─── Material for this exercise ───

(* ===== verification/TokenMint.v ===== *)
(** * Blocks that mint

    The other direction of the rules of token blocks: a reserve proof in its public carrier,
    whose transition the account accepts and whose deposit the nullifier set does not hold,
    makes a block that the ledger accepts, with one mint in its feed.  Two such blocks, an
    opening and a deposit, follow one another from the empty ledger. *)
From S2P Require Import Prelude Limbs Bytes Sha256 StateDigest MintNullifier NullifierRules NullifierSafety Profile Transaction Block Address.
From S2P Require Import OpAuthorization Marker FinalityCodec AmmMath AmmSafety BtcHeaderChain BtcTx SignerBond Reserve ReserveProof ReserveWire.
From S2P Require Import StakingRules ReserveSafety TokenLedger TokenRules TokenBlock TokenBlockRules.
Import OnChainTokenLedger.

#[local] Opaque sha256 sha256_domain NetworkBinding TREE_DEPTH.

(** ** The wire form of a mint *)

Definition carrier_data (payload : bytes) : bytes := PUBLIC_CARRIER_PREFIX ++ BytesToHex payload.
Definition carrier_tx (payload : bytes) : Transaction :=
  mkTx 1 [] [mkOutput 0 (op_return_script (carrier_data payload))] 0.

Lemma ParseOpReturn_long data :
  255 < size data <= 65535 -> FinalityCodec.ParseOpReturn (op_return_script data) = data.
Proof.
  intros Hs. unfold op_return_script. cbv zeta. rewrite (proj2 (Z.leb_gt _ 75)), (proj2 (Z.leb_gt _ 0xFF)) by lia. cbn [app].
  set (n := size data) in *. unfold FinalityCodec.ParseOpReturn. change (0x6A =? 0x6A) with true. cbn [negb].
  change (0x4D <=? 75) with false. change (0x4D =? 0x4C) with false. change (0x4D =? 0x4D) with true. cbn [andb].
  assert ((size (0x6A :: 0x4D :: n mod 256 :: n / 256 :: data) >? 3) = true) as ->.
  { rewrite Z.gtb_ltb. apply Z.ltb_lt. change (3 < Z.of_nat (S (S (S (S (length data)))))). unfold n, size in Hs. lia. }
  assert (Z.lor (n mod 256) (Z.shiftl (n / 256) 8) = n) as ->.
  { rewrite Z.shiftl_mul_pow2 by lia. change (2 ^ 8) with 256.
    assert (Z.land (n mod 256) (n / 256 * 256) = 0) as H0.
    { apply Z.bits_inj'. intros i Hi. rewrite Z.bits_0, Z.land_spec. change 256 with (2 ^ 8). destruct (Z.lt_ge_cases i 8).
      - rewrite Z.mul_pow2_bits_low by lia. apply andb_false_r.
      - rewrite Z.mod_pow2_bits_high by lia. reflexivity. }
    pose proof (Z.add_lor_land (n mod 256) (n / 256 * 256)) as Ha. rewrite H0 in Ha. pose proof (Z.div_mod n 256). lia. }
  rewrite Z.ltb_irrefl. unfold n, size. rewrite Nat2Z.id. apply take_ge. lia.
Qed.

───
─── Material for this exercise ───

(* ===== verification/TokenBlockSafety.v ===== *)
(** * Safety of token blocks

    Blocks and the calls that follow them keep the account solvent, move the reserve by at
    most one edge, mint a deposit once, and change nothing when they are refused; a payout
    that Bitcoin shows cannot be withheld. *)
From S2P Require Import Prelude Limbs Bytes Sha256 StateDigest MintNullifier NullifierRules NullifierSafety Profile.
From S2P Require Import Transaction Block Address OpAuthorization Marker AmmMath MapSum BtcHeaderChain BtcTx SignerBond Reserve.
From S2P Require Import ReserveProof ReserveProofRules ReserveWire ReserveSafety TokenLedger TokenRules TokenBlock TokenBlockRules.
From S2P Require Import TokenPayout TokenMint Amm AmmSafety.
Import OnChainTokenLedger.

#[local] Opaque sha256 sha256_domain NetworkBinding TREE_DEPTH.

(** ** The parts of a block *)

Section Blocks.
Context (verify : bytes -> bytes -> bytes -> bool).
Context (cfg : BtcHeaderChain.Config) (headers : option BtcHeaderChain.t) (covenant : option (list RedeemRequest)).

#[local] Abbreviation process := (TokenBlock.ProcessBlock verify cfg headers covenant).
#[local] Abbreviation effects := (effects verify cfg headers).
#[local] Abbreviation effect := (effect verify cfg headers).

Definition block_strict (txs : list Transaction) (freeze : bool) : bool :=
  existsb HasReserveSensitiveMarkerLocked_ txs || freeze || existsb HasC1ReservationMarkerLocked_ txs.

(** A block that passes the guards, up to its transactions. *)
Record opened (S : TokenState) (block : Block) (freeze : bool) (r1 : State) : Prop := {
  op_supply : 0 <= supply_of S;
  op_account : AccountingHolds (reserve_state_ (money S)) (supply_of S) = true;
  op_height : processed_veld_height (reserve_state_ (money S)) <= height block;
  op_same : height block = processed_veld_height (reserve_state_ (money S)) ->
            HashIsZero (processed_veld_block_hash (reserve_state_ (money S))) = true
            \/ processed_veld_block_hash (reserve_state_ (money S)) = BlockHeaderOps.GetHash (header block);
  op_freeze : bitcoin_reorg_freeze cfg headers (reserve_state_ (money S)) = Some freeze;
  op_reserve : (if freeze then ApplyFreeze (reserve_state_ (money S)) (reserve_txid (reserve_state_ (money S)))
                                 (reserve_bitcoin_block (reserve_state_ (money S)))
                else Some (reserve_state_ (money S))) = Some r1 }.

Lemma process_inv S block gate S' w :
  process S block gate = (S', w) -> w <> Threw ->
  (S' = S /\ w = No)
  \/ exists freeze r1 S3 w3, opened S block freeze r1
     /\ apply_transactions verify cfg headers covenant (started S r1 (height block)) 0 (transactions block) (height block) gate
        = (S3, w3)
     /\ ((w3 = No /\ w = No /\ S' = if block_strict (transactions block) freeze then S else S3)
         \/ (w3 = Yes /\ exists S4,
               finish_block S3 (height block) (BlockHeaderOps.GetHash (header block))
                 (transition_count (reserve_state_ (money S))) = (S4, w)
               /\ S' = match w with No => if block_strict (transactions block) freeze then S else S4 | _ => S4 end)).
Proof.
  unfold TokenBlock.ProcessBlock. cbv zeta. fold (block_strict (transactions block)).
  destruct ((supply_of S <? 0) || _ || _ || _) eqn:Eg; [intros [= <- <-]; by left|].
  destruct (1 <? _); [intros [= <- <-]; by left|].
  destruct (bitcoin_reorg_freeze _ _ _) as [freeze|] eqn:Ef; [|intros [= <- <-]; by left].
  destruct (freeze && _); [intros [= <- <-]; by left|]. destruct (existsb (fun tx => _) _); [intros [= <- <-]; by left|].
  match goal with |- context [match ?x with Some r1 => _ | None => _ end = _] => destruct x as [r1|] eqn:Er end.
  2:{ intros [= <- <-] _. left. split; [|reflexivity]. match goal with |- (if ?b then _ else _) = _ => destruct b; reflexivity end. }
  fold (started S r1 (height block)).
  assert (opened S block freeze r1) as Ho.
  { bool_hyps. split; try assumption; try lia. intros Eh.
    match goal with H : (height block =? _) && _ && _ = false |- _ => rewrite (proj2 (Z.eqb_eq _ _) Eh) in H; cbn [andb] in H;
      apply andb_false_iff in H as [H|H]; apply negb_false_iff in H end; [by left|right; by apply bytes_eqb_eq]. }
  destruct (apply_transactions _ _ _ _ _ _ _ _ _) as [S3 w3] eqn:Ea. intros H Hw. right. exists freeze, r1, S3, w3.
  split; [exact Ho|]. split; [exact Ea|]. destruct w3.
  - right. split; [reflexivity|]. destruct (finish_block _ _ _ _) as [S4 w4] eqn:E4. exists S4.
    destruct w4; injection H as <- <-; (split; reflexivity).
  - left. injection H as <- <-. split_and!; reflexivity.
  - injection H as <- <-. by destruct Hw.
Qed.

───
─── Material for this exercise ───

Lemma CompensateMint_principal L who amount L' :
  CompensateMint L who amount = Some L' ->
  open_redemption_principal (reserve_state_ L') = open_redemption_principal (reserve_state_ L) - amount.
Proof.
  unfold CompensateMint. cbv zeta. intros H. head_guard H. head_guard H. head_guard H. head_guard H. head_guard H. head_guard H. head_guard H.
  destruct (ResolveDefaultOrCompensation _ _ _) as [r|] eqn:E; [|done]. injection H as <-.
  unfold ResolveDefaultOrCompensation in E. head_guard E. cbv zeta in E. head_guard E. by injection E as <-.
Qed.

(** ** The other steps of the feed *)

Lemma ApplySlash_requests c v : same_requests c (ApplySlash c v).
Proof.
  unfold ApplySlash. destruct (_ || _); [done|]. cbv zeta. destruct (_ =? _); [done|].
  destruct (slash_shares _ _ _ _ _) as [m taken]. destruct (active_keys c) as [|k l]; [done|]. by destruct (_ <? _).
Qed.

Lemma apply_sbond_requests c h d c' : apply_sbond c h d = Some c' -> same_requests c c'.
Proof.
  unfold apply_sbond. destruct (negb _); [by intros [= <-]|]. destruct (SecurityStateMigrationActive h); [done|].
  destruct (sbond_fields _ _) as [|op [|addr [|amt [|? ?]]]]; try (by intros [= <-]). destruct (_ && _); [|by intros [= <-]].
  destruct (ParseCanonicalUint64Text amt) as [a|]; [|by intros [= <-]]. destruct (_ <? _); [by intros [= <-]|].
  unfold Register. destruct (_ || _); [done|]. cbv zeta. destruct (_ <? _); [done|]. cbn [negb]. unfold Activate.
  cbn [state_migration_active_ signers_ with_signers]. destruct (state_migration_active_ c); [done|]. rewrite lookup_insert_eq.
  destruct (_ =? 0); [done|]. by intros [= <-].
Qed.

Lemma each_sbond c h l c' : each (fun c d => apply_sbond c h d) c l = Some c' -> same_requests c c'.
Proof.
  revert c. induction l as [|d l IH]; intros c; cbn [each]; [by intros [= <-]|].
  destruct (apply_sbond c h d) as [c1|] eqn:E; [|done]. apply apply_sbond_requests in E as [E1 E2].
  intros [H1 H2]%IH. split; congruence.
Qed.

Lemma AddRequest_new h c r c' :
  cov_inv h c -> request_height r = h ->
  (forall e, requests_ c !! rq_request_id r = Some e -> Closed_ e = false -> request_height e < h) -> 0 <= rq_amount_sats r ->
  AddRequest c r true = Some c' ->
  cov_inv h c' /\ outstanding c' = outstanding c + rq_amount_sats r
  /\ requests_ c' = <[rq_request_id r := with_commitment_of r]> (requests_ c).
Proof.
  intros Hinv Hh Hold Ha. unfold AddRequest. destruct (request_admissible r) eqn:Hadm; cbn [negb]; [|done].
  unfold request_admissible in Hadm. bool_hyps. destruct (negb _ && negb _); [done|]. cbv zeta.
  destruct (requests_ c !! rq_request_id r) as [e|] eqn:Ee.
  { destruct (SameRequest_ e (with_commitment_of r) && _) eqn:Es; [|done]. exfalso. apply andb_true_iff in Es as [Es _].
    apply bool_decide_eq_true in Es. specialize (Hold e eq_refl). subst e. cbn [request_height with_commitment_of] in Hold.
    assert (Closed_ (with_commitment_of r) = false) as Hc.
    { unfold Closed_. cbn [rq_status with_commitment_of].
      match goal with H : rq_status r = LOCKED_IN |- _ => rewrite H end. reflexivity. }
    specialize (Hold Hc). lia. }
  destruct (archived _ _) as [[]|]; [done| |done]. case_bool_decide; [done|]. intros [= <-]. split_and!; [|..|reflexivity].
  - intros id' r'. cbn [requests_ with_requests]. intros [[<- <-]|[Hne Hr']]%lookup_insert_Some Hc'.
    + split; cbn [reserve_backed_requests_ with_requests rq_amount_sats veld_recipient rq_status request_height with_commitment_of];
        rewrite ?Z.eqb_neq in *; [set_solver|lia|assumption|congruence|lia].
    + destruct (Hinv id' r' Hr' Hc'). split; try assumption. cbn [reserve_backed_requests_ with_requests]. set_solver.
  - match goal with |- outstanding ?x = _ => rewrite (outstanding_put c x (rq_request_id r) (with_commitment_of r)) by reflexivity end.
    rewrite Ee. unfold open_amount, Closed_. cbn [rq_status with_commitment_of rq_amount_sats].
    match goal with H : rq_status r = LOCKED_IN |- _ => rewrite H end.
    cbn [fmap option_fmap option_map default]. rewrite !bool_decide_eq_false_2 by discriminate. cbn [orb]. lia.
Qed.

───

• _What this task involves_
Restate word for word only the lines above from the line containing "whose transition the" to the line containing "Definition carrier_tx (payload", both of them included.

• _Response for this exercise_
    whose transition the account accepts and whose deposit the nullifier set does not hold,
    makes a block that the ledger accepts, with one mint in its feed.  Two such blocks, an
    opening and a deposit, follow one another from the empty ledger. *)
From S2P Require Import Prelude Limbs Bytes Sha256 StateDigest MintNullifier NullifierRules NullifierSafety Profile Transaction Block Address.
From S2P Require Import OpAuthorization Marker FinalityCodec AmmMath AmmSafety BtcHeaderChain BtcTx SignerBond Reserve ReserveProof ReserveWire.
From S2P Require Import StakingRules ReserveSafety TokenLedger TokenRules TokenBlock TokenBlockRules.
Import OnChainTokenLedger.

#[local] Opaque sha256 sha256_domain NetworkBinding TREE_DEPTH.

(** ** The wire form of a mint *)

Definition carrier_data (payload : bytes) : bytes := PUBLIC_CARRIER_PREFIX ++ BytesToHex payload.
Definition carrier_tx (payload : bytes) : Transaction :=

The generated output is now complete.